### HOW TO COMPLETE THIS TASK
Using the records that follow, work out how many lines hold the string "every" and provide that number only.

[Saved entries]
(* ===== verification/Steps.v ===== *)
(** * Step relations: invariants, refinement mappings and bounded progress.

    A component with several threads is a step relation on its states.  The lemmas here carry
    an invariant to every reachable state, a refinement mapping to every execution, and state
    progress along an execution given as the list of its states. *)
From S2P Require Export Prelude.

(** ** Invariants *)
Definition preserved {A} (step : A → A → Prop) (P : A → Prop) : Prop :=
  ∀ s s', step s s' → P s → P s'.

Lemma preserved_rtc {A} (step : A → A → Prop) P s s' :
  preserved step P → rtc step s s' → P s → P s'.
Proof. intros HP Hr. induction Hr; eauto. Qed.

(** ** Refinement mappings

    [abs] maps the states of an implementation to those of a specification so that a step is
    a step of the specification or leaves the specification's state alone. *)
Record refinement {C A} (stepC : C → C → Prop) (inv : C → Prop) (stepA : A → A → Prop)
    (abs : C → A) : Prop := {
  refine_inv : preserved stepC inv;
  refine_step : ∀ c c', inv c → stepC c c' → abs c' = abs c ∨ stepA (abs c) (abs c') }.

Lemma refinement_rtc {C A} (stepC : C → C → Prop) inv (stepA : A → A → Prop) abs c c' :
  refinement stepC inv stepA abs → inv c → rtc stepC c c' → rtc stepA (abs c) (abs c').
Proof.
  intros [Hinv Hstep] Hc Hr. induction Hr as [| c1 c2 c3 H12 _ IH]; [done |].
  specialize (IH (Hinv _ _ H12 Hc)). destruct (Hstep _ _ Hc H12) as [<- | Hs]; [done |].
  by eapply rtc_l.
Qed.

(** Refinements compose. *)
Lemma refinement_trans {C B A} (stepC : C → C → Prop) (invC : C → Prop) (stepB : B → B → Prop)
    (invB : B → Prop) (stepA : A → A → Prop) f g :
  refinement stepC invC stepB f → refinement stepB invB stepA g →
  (∀ c, invC c → invB (f c)) → refinement stepC invC stepA (g ∘ f).
Proof.
  intros [Hi Hf] [_ Hg] Hinv. split; [done |]. intros c c' Hc Hs. cbn.
  destruct (Hf c c' Hc Hs) as [-> | Hb]; [by left |]. apply Hg; auto.
Qed.

(** ** Placement

    A state that keeps things in several lists is mapped to the finite map from each thing to
    its place; a step that adds a thing or moves one is an insertion. *)
Section placement.
Context {P : Type}.
Implicit Types l : list (nat * P).

Lemma placed l l' i a :
  NoDup l'.*1 → l' ≡ₚ (i, a) :: l →
  list_to_map (M := gmap nat P) l' = <[i := a]> (list_to_map l) ∧
  list_to_map (M := gmap nat P) l !! i = None.
Proof.
  intros Hnd Hl. split; [by rewrite (list_to_map_proper _ _ Hnd Hl) |].
  apply not_elem_of_list_to_map. rewrite Hl in Hnd. cbn in Hnd. by apply NoDup_cons in Hnd as [? _].
Qed.

Lemma moved l l' rest i a b :
  NoDup l.*1 → l ≡ₚ (i, a) :: rest → l' ≡ₚ (i, b) :: rest →
  list_to_map (M := gmap nat P) l' = <[i := b]> (list_to_map l) ∧
  list_to_map (M := gmap nat P) l !! i = Some a.
Proof.
  intros Hnd Hl Hl'. assert (NoDup l'.*1) as Hnd' by (rewrite Hl'; by rewrite Hl in Hnd).
  rewrite (list_to_map_proper _ _ Hnd Hl), (list_to_map_proper _ _ Hnd' Hl'). cbn.
  by rewrite insert_insert_eq, lookup_insert_eq.
Qed.

Lemma unmoved l l' :
  NoDup l.*1 → l' ≡ₚ l → list_to_map (M := gmap nat P) l' = list_to_map l.
Proof. intros Hnd Hl. apply list_to_map_proper; [by rewrite Hl | done]. Qed.
End placement.

(** ** Executions

    [exec step s ss]: the states after [s], one step at a time. *)
Inductive exec {A} (step : A → A → Prop) : A → list A → Prop :=
  | exec_nil s : exec step s []
  | exec_cons s s' ss : step s s' → exec step s' ss → exec step s (s' :: ss).

(** How many of the steps of an execution are of a kind. *)
Fixpoint count_steps {A} (kind : A → A → bool) (s : A) (ss : list A) : nat :=
  match ss with
  | [] => 0
  | s' :: ss' => (if kind s s' then 1 else 0) + count_steps kind s' ss'
  end.

Lemma count_all {A} (s : A) ss : count_steps (λ _ _, true) s ss = length ss.
Proof. revert s. induction ss as [| s' ss IH]; intros s; [done |]. cbn. by rewrite IH. Qed.

(** A rank that no step raises and that every step of a kind lowers, until the goal [Q] is
    reached, is used up after as many steps of that kind. *)
Lemma exec_progress {A} (step : A → A → Prop) (inv Q : A → Prop) (kind : A → A → bool)
    (rank : A → nat) s ss :
  (∀ s s', inv s → step s s' → Q s' ∨
     inv s' ∧ rank s' + (if kind s s' then 1 else 0) ≤ rank s) →
  inv s → exec step s ss → rank s < count_steps kind s ss → Exists Q ss.
Proof.
  intros Hstep Hs He. revert Hs. induction He as [s | s s' ss Hss' _ IH]; intros Hs; cbn [count_steps];
    [lia |]. intros Hlt.
  destruct (Hstep s s' Hs Hss') as [HQ | [Hi Hr]]; [by apply Exists_cons_hd |].
  apply Exists_cons_tl, IH; [done |]. lia.
Qed.

Lemma exec_app {A} (step : A → A → Prop) s ss s' ss' :
  exec step s ss → last (s :: ss) = Some s' → exec step s' ss' → exec step s (ss ++ ss').
Proof.
  intros He. induction He as [s | s s1 ss Hs _ IH]; intros Hl He'.
  - by injection Hl as ->.
  - econstructor; [done |]. apply IH; [| done]. by rewrite last_cons_cons in Hl.
Qed.

(** ** Lists of threads

    The threads of a component are the list of their program counters.  *)

(** One thread's move in a list, as a permutation. *)
Lemma insert_perm {A} (l : list A) i x y :
  l !! i = Some x → ∃ k, l ≡ₚ x :: k ∧ <[i := y]> l ≡ₚ y :: k.
Proof.
  intros Hi. exists (take i l ++ drop (S i) l). split.
  - rewrite <- (take_drop_middle l i x Hi) at 1. by rewrite Permutation_middle.
  - rewrite insert_take_drop by by eapply lookup_lt_Some. by rewrite Permutation_middle.
Qed.

Lemma insert_elem {A} (l : list A) i x y z : l !! i = Some x → z ∈ <[i := y]> l → z = y ∨ z ∈ l.
Proof.
  intros Hi (j & Hj)%list_elem_of_lookup. destruct (decide (i = j)) as [<- | Hne].
  - rewrite list_lookup_insert_eq in Hj by by eapply lookup_lt_Some. left. congruence.
  - rewrite list_lookup_insert_ne in Hj by done. right. by eapply list_elem_of_lookup_2.
Qed.

Lemma insert_keeps {A} (l : list A) i x y z : l !! i = Some x → z ≠ x → z ∈ l → z ∈ <[i := y]> l.
Proof.
  intros Hi Hz (j & Hj)%list_elem_of_lookup. destruct (decide (i = j)) as [<- | Hne]; [congruence |].
  apply (list_elem_of_lookup_2 _ j). by rewrite list_lookup_insert_ne.
Qed.

Lemma insert_lookup {A} (l : list A) i x y j z :
  l !! i = Some x → <[i := y]> l !! j = Some z → (j = i ∧ z = y) ∨ (j ≠ i ∧ l !! j = Some z).
Proof.
  intros Hi Hj. destruct (decide (i = j)) as [<- | Hne].
  - rewrite list_lookup_insert_eq in Hj by by eapply lookup_lt_Some. left. split; congruence.
  - rewrite list_lookup_insert_ne in Hj by done. by right.
Qed.

(** ** Tables of descriptors, from numbers to open files *)
Definition dup2 {F} (old new : Z) (m : gmap Z F) : gmap Z F :=
  match m !! old with Some f => <[new := f]> m | None => m end.

Lemma dup2_lookup {F} old new (m : gmap Z F) k :
  is_Some (m !! old) → dup2 old new m !! k = if decide (k = new) then m !! old else m !! k.
Proof.
  intros [f Hf]. unfold dup2. rewrite Hf. destruct (decide (k = new)) as [-> | Hk].
  - by rewrite lookup_insert_eq.
  - by rewrite lookup_insert_ne.
Qed.

Definition close_all {F} (l : list Z) (m : gmap Z F) : gmap Z F := foldl (λ m fd, delete fd m) m l.

Lemma close_all_lookup {F} l (m : gmap Z F) k :
  close_all l m !! k = if decide (k ∈ l) then None else m !! k.
Proof.
  unfold close_all. revert m. induction l as [| fd l IH]; intros m; [done |]. cbn. rewrite IH.
  destruct (decide (k ∈ l)) as [Hk | Hk].
  - by rewrite decide_True by by right.
  - destruct (decide (k = fd)) as [-> | Hne].
    + rewrite decide_True by by left. apply lookup_delete_eq.
    + rewrite lookup_delete_ne by done. by rewrite decide_False by by intros [->|]%elem_of_cons.
Qed.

### OUTPUT
2